Thursday, March 29, 2012

DW

Scott and I were talking last week, and we have kind of hit a mile marker of sorts - we have become "disease-weary".  DW.  

We had come to the place of not wanting to analyze every nose bleed, or every little rash that pops up, or sore shin bones (it's because I am such an awesome *runner* on that treadmill for *one-half-mile* every day it appears).  We were tired of trying this drug, that drug, what worked last week, what do you think will work this week?  If carbo made you want to jump out the window the second time you had it, and then steroids seemed to help it a little bit, and you only wanted to jump through the window the third time you had it - what should we plan on for next time? 

On and on and on and on - the analysis of "what could make it better" or "what was going on" or "should we be concerned over this" just never stopped.  Something new and weird popped up every day it seemed, and it is not only taxing on the body going through it, it is taxing on the body trying to help. 

There is scads of information out there that I cannot process in my chemo brain state of mind.  So we take copious notes when meeting with my doctors, nurse managers, nurse practitioners, etc, etc, and then go over those when it gets rough - and at times even they are a bit contradictory. 

We have been going to the Stephanie Speilman Breast Cancer Center on Olentangy River Road once a week for about two months now (the first 5 weeks were at OSU hospital) and I have not had the same chemo nurse twice.  It seemed odd to me - I like them all, they are really good at their jobs - but it was curious to me why I had not had the same nurse twice.  Then it hit me yesterday, when my study-nurse-manager Julie came in the room with the bad news - she looked like she had been put through a strainer.  She sees me and the others every week.  It looks to be a very difficult, draining job. 

I'm guessing, if the nurses don't see you more than once, it makes it much easier for them to stay in the job emotionally. 

Scott is not so lucky.  He is whipped and tired and careworn beyond his limitations, and right now I am looking for someone to mow our yard, at least until school is out.  (So if you know of a nice, cheap lawn service - let me know.  He's kind of bossy about his yard, so it's not something I want friends doing..... He used to tell me how to do it when he was down and out watching from an upstairs window......) 

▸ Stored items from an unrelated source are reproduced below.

(** X6.  The errors of the compilation of one stub, in the order Init tests
    them: a result count other than two; a second result that is not error;
    a method outside GET, POST, PUT, DELETE; more than one body-role field
    over the parameters; exactly one body-role field together with a
    form-field role on some structured parameter.  Each error is returned
    exactly under its condition, and an earlier condition hides the later
    ones. *)
Theorem compileField_errors f ins outs e :
  compileField f ins outs = inl e <->
  (length outs <> 2 /\ e = ErrTwoValues) \/
  (exists out0 out1, outs = [out0; out1] /\
     ((isErrorType out1 = false /\ e = ErrSecondNotError) \/
      (isErrorType out1 = true /\
       in_ (tagGet (sfTag f) TagMethod) HttpMethods = false /\
       e = ErrUnsupportedMethod (tagGet (sfTag f) TagMethod)) \/
      (isErrorType out1 = true /\
       in_ (tagGet (sfTag f) TagMethod) HttpMethods = true /\
       2 <= descriptorBodyFields ins /\ e = ErrOneBody) \/
      (isErrorType out1 = true /\
       in_ (tagGet (sfTag f) TagMethod) HttpMethods = true /\
       descriptorBodyFields ins = 1 /\ descriptorHasFields ins = true /\
       e = ErrFieldsAndBody))).
Proof.
  unfold compileField.
  destruct outs as [| out0 [| out1 [| out2 outs]]];
    try (simpl; split;
         [intros [= <-]; left; split; [lia | done]
         | intros [[_ ->] | (o0 & o1 & [=] & _)]; done]).
  destruct (isErrorType out1) eqn:Herr; cbn [negb].
  2: { split.
       - intros [= <-]. right. exists out0, out1. split; [done |]. by left.
       - intros [[Hl _] | (o0 & o1 & [= <- <-] & Hc)]; [done |].
         destruct Hc as [[_ ->] | [(Hx & _) | [(Hx & _) | (Hx & _)]]]; congruence. }
  destruct (in_ (tagGet (sfTag f) TagMethod) HttpMethods) eqn:Hm; cbn [negb].
  2: { split.
       - intros Heq.
         assert (He : e = ErrUnsupportedMethod (tagGet (sfTag f) TagMethod)) by congruence.
         right. exists out0, out1. split; [done |]. right. by left.
       - intros [[Hl _] | (o0 & o1 & [= <- <-] & Hc)]; [done |].
         destruct Hc as [[Hx _] | [(_ & _ & ->) | [(_ & Hx & _) | (_ & Hx & _)]]];
           congruence. }
  pose proof (compileArgs_body ins false) as Hbody.
  destruct (compileArgs ins false) as [e0 | [args hb]] eqn:Hc.
  - destruct Hbody as [-> Hbody]. simpl in Hbody. split.
    + intros [= <-]. right. exists out0, out1. split; [done |]. right. right. by left.
    + intros [[Hl _] | (o0 & o1 & [= <- <-] & Hcase)]; [done |].
      destruct Hcase as [[Hx _] | [(_ & Hx & _) | [(_ & _ & _ & ->) | (_ & _ & Hx & _)]]];
        (congruence || lia).
  - destruct (compileArgs_shape ins false args hb Hc) as [_ Hfields].
    unfold hasFields. cbn [hasBody methodArgs]. rewrite Hfields. simpl in Hbody.
    destruct hb; simpl.
    + destruct (descriptorHasFields ins) eqn:Hf.
      * split.
        -- intros [= <-]. right. exists out0, out1. split; [done |]. do 3 right. done.
        -- intros [[Hl _] | (o0 & o1 & [= <- <-] & Hcase)]; [done |].
           destruct Hcase as [[Hx _] | [(_ & Hx & _) | [(_ & _ & Hx & _) | (_ & _ & _ & _ & ->)]]];
             (congruence || lia).
      * split; [discriminate |].
        intros [[Hl _] | (o0 & o1 & [= <- <-] & Hcase)]; [done |].
        destruct Hcase as [[Hx _] | [(_ & Hx & _) | [(_ & _ & Hx & _) | (_ & _ & _ & Hx & _)]]];
          (congruence || lia).
    + split; [discriminate |].
      intros [[Hl _] | (o0 & o1 & [= <- <-] & Hcase)]; [done |].
      destruct Hcase as [[Hx _] | [(_ & Hx & _) | [(_ & _ & Hx & _) | (_ & _ & Hx & _)]]];
        (congruence || lia).
Qed.

Lemma compileField_inr_shape f ins outs meta :
  compileField f ins outs = inr meta ->
  exists out0 out1 args,
    outs = [out0; out1] /\ isErrorType out1 = true /\
    in_ (tagGet (sfTag f) TagMethod) HttpMethods = true /\
    compileArgs ins false = inr (args, hasBody meta) /\
    meta = mkMethodMeta out0 args (hasBody meta) (isWebSocketConnPtr out0)
             (tagGet (sfTag f) TagPath) (tagGet (sfTag f) TagMethod)
             (if isWebSocketConnPtr out0 then tagGet (sfTag f) TagOrigin else "") /\
    hasBody meta && hasFields meta = false.
Proof.
  unfold compileField.
  destruct outs as [| out0 [| out1 [| out2 outs']]]; try discriminate.
  destruct (isErrorType out1) eqn:He; [| discriminate]. cbn [negb].
  destruct (in_ (tagGet (sfTag f) TagMethod) HttpMethods) eqn:Hm; [| discriminate].
  cbn [negb].
  destruct (compileArgs ins false) as [e | [args hb]] eqn:Ha; [discriminate |].
  match goal with |- context [if ?c then _ else _] => destruct c eqn:Hc end;
    [discriminate |].
  intros [= <-]. exists out0, out1, args. cbn [hasBody]. by repeat split.
Qed.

Because of my germ-warfare and nauseousness, I'm not in the kitchen for anything.  He likes to cook, but he is used to my help as far as cleanup or prep goes.  He can clean and do laundry and run me to treatments, but it is a lot and still try to work, and he is weary now going on three months. 

I know how hard it all is - I took care of him for almost 6 months a few years back - only then we were traveling north to the Cleveland Clinic.  So he is the best and most supportive of all caretakers, as he has a keen memory of what it was like to feel so lousy and need so much from your significant other.   

But he is tired, I am tired and we just decided last week that we were "disease-weary". 

So yesterday when they came in and told me the blood work results, I just barely blinked.   I kind of knew it going in - I had not started to feel better after my transfusion until Monday, but was still hopeful that I was wrong. 

I asked them all the right questions, gave them all the right answers - and then we packed up and left.  Scott took it much harder than me.  I was ok mostly until last night, then I sobbed.  This treatment could mean a lot a couple of months and a couple of years down the road.  I know that, but also I know that in my soul, that it's ok.  I have to work it out - pray it out - cry it out - drive out the fear every time, but then it's ok in my soul. 

This week anyways.  It's a continual job. 

A friend of mine posted this on Facebook today, and I just thought I would share it.  Sometimes I think we have lost something by not knowing some of these older songs to sing in times of duress and stress.  My mom loved Johnny Cash so we had a few of his albums growing up. 

And honestly, I had to laugh when I heard the lyrics - when I am on the treadmill, I *practice* smiling.  I don't want to become grim and overcome with this disease to the point where my lips cannot curl upward easily.  (I hope there are no binoculars trained on my back window - it would truly be a sight - one mostly out of shape lady hashing it out on a treadmill with a plastic smile on her face.....) 

I will walk this road a while
I will walk it with a smile
I will take it in my stride
Someday I'll be satisfied

Life is just a passing moment
On an never ending trail
Though my pathway wanders for a while
Someday my ship will sail

1 comment:

  1. We got crummy news from our tax lady today-we owe a boat load! I have to have minor surgery on my hand-we will owe a good bit on that too. Your blogs help me put these things into their proper place!! Love the song! Hope maybe I can get Bob to sing it in church. Still praying often.